Cet ouvrage a le mérite de traiter de manière calme et documentée des mutations sociétales qui d’habitude enflamment instantanément le débat public. Il permet de prendre du recul et dépassionne ces questions, pour mieux comprendre le malaise actuel.
Tout d'abord, il faut souligner l'exceptionnel travail de recueil, d'analyse et de synthèse de données réalisé par Jérôme FOURQUET pour cet ouvrage.
Dans une première attache partie, il s'attache à montrer l'évolution de la société française en se basant sur la perte d'influence de deux grandes idéologies du XXème siècle : le catholicisme et le communisme. D'autres facteurs sont évoqués (développement et hétérogénéité des médias, prise en compte de l'immigration, montée de l'individualisme), mais l'auteur ne les considère pas aussi importants que les deux premiers cités. On notera aussi que la société et ses mœurs évoluent souvent plus vite que ne s'effectue le renouvellement des générations. Les jeunes d'hier seront les vieux de demain et leurs valeurs qui paraissent bien souvent progressistes de nos jours seront considérés comme conservatrices alors. Etant donné le poids démographique important des séniors dans la population française, on peut déjà constater une rupture entre "tradis" et le reste de la population sur des thèmes liés à la sexualité, la parentalité, les drogues dites "douces".

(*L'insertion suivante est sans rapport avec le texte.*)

(* ===== verification/Submission.v ===== *)
(** What the submission of a payout batch demands and promises: the gate before
    a provider call, the frozen instruction set, the roots of replacement
    chains.  A proof file over Disbursements. *)

From stdpp Require Import base list strings gmap sorting.
From Stdlib Require Import ZArith Lia.
From S2P Require Import Prelude PayoutData Ledger Balances Text BillingData Notifications.
From S2P Require Import DisbursementData Fraud Adapters Disbursements.

#[local] Open Scope Z_scope.

(** ** The claim's reads *)

(** A claim is the write of one action the intent's state allows, and a
    submission passed the final gate of its batch. *)
Lemma claim_Ok `{Sha256} `{AnalyticsFingerprint} settings now db i adapter c db' :
  claim_payout_submission_intent settings now db i adapter = Ok (Some (c, db')) ->
  exists x l b action, get_intent db i = Some x /\ get_line db (pi_payout_batch_line_id x) = Some l
    /\ get_batch db (pl_batch_id l) = Some b /\ claim_action x now = Some action
    /\ pl_status l = LINE_RESERVED /\ write_claim now db b l x action = Ok (c, db')
    /\ (action = CLAIM_SUBMIT ->
        _final_payout_authority settings db b (batch_lines db (pb_id b)) (pi_id x) (provider_name adapter) true
        = Ok tt
        /\ (pb_approval_mode b = APPROVAL_AUTOMATIC -> automatic_submission_blocker db = None)).
Proof.
  unfold claim_payout_submission_intent. intros Hrun. ok_step Hrun as cap Hcap.
  unfold _submission_capabilities in Hcap. ok_step Hcap. injection Hcap as <-.
  destruct (get_intent db i) as [it|] eqn:Hit; [|done].
  destruct (get_line db _) as [l|] eqn:Hl; [|done]. destruct (get_batch db _) as [b|] eqn:Hb; [|done].
  ok_step Hrun as auth Hauth. destruct (_ || _) eqn:Hst; [done|]. bool_prop.
  ok_step Hrun. destruct (claim_action it now) as [action|] eqn:Hact; [|done].
  ok_step Hrun as granted Hz. destruct granted as [[]|]; [|done]. ok_step Hrun as [c0 db0] Hw.
  injection Hrun as -> ->. exists it, l, b, action. repeat (split; [done|]). intros ->.
  unfold authorize_claim in Hz. destruct auth as [[e|] [[|]|]]; try done. ok_step Hz as [] Hf.
  split; [done|]. intros Hauto. unfold submission_authority in Hauth. rewrite bool_decide_eq_true_2 in Hauth by done.
  ok_step Hauth. by injection Hauth.
Qed.

Lemma claim_action_submit x now : claim_action x now = Some CLAIM_SUBMIT <-> pi_state x = INTENT_PENDING.
Proof.
  unfold claim_action. destruct (pi_state x); try done. destruct (pi_claim_expires_at x); [|done].
  by destruct (now <? _).
Qed.

Lemma write_claim_action now db b l x action c db' :
  write_claim now db b l x action = Ok (c, db') -> cl_action c = action.
Proof. unfold write_claim. cbn zeta. intros Hrun. ok_step Hrun. ok_step Hrun. by injection Hrun as <- _. Qed.

(** ** Lines and candidates *)

Lemma batch_lines_in db b l : l ∈ batch_lines db b <-> l ∈ st_lines db /\ pl_batch_id l = b.
Proof.
  unfold batch_lines. rewrite stable_sort_perm, list_elem_of_In, filter_In, <- list_elem_of_In.
  by rewrite bool_decide_eq_true.
Qed.

Lemma line_intent_Some db line x :
  line_intent db line = Some x -> x ∈ st_intents db /\ pi_payout_batch_line_id x = line.
Proof. intros [? Hx]%find_row_Some. by apply bool_decide_eq_true in Hx. Qed.

(** Every collected candidate is a reserved line with its own unresolved intent. *)
Lemma collect_candidates_Ok db provider lines candidates :
  collect_candidates db provider lines = Ok candidates ->
  Forall (fun '(l, i) => l ∈ lines /\ pl_status l = LINE_RESERVED /\ line_intent db (pl_id l) = Some i
            /\ pl_reservation_active l = true /\ pl_provider_transfer_reference l = None
            /\ intent_matches i l = true) candidates
  /\ Forall (fun l => pl_status l <> LINE_RESERVED ->
               forall i, line_intent db (pl_id l) = Some i -> pi_state i = INTENT_RESOLVED) lines.
Proof.
  revert candidates. induction lines as [|l lines IH]; intros candidates Hrun; cbn in Hrun.
  { injection Hrun as <-. by split. }
  destruct (bool_decide_reflect (pl_status l = LINE_RESERVED)) as [Hs|Hs]; cbn [negb] in Hrun.
  - ok_step Hrun as i Hi. apply require_some_Ok in Hi. ok_step Hrun as u Ha. apply raise_if_Ok in Ha.
    ok_step Hrun as u' Hm. apply raise_if_Ok in Hm. ok_step Hrun as rest Hr. injection Hrun as <-.
    apply orb_false_iff in Ha as [Ha Href]. apply orb_false_iff in Ha as [_ Ha].
    apply negb_false_iff in Ha, Href, Hm. apply andb_true_iff in Hm as [_ Hm].
    apply bool_decide_eq_true in Href. destruct (IH _ Hr) as [IHc IHl]. split; constructor; try done.
    + by repeat split; [left|..].
    + eapply Forall_impl; [exact IHc|]. intros [l' i'] (Hin & Hrest). split; [by right|exact Hrest].
  - ok_step Hrun as u Ha. apply raise_if_Ok in Ha. destruct (IH _ Hrun) as [IHc IHl].
    split; [eapply Forall_impl; [exact IHc|]; intros [l' i'] (Hin & Hrest); split; [by right|exact Hrest]|].
    constructor; [|done]. intros _ i Hi. rewrite Hi in Ha. by apply negb_false_iff, bool_decide_eq_true in Ha.
Qed.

Ensuite, Jérôme FOURQUET s'attache à décrire différents "archipels" d'une société française fragmentée : élites et CSP+, banlieues et cités difficiles, une minorité musulmane issue essentiellement de descendants de l'immigration maghrébine, ruraux et péri-urbains, régionalistes comme les Bretons et les Corses, expatriés, etc... Ces "archipels" vivent les uns à côté des autres, mais ne se côtoient plus, voire s'évitent. Jérôme FOURQUET envisage à chaque fois différentes hypothèses pour expliquer ce constat, mais les raisons avancées sont parfois discutables alors que d'autres facteurs semblent avoir été ignorés.
Dans un dernier tiers, l'auteur décrit quelques particularismes locaux, puis explique le bouleversement du paysage politique français lors de l'élection présidentielle de 2017. Au-delà de la défiance grandissante d'une part non-négligeable de la population envers les partis politiques traditionnels, Jérôme FOURQUET résume (réduit ?) l'opposition entre partisans de Marine Le Pen et ceux d'Emmanuel Macron à perdants ou laissés pour compte de la mondialisation VS vainqueurs et bénéficiaires d'une économie de marché et globale. Le sentiment d'avoir un niveau de vie meilleur que ses parents semble également être un facteur important.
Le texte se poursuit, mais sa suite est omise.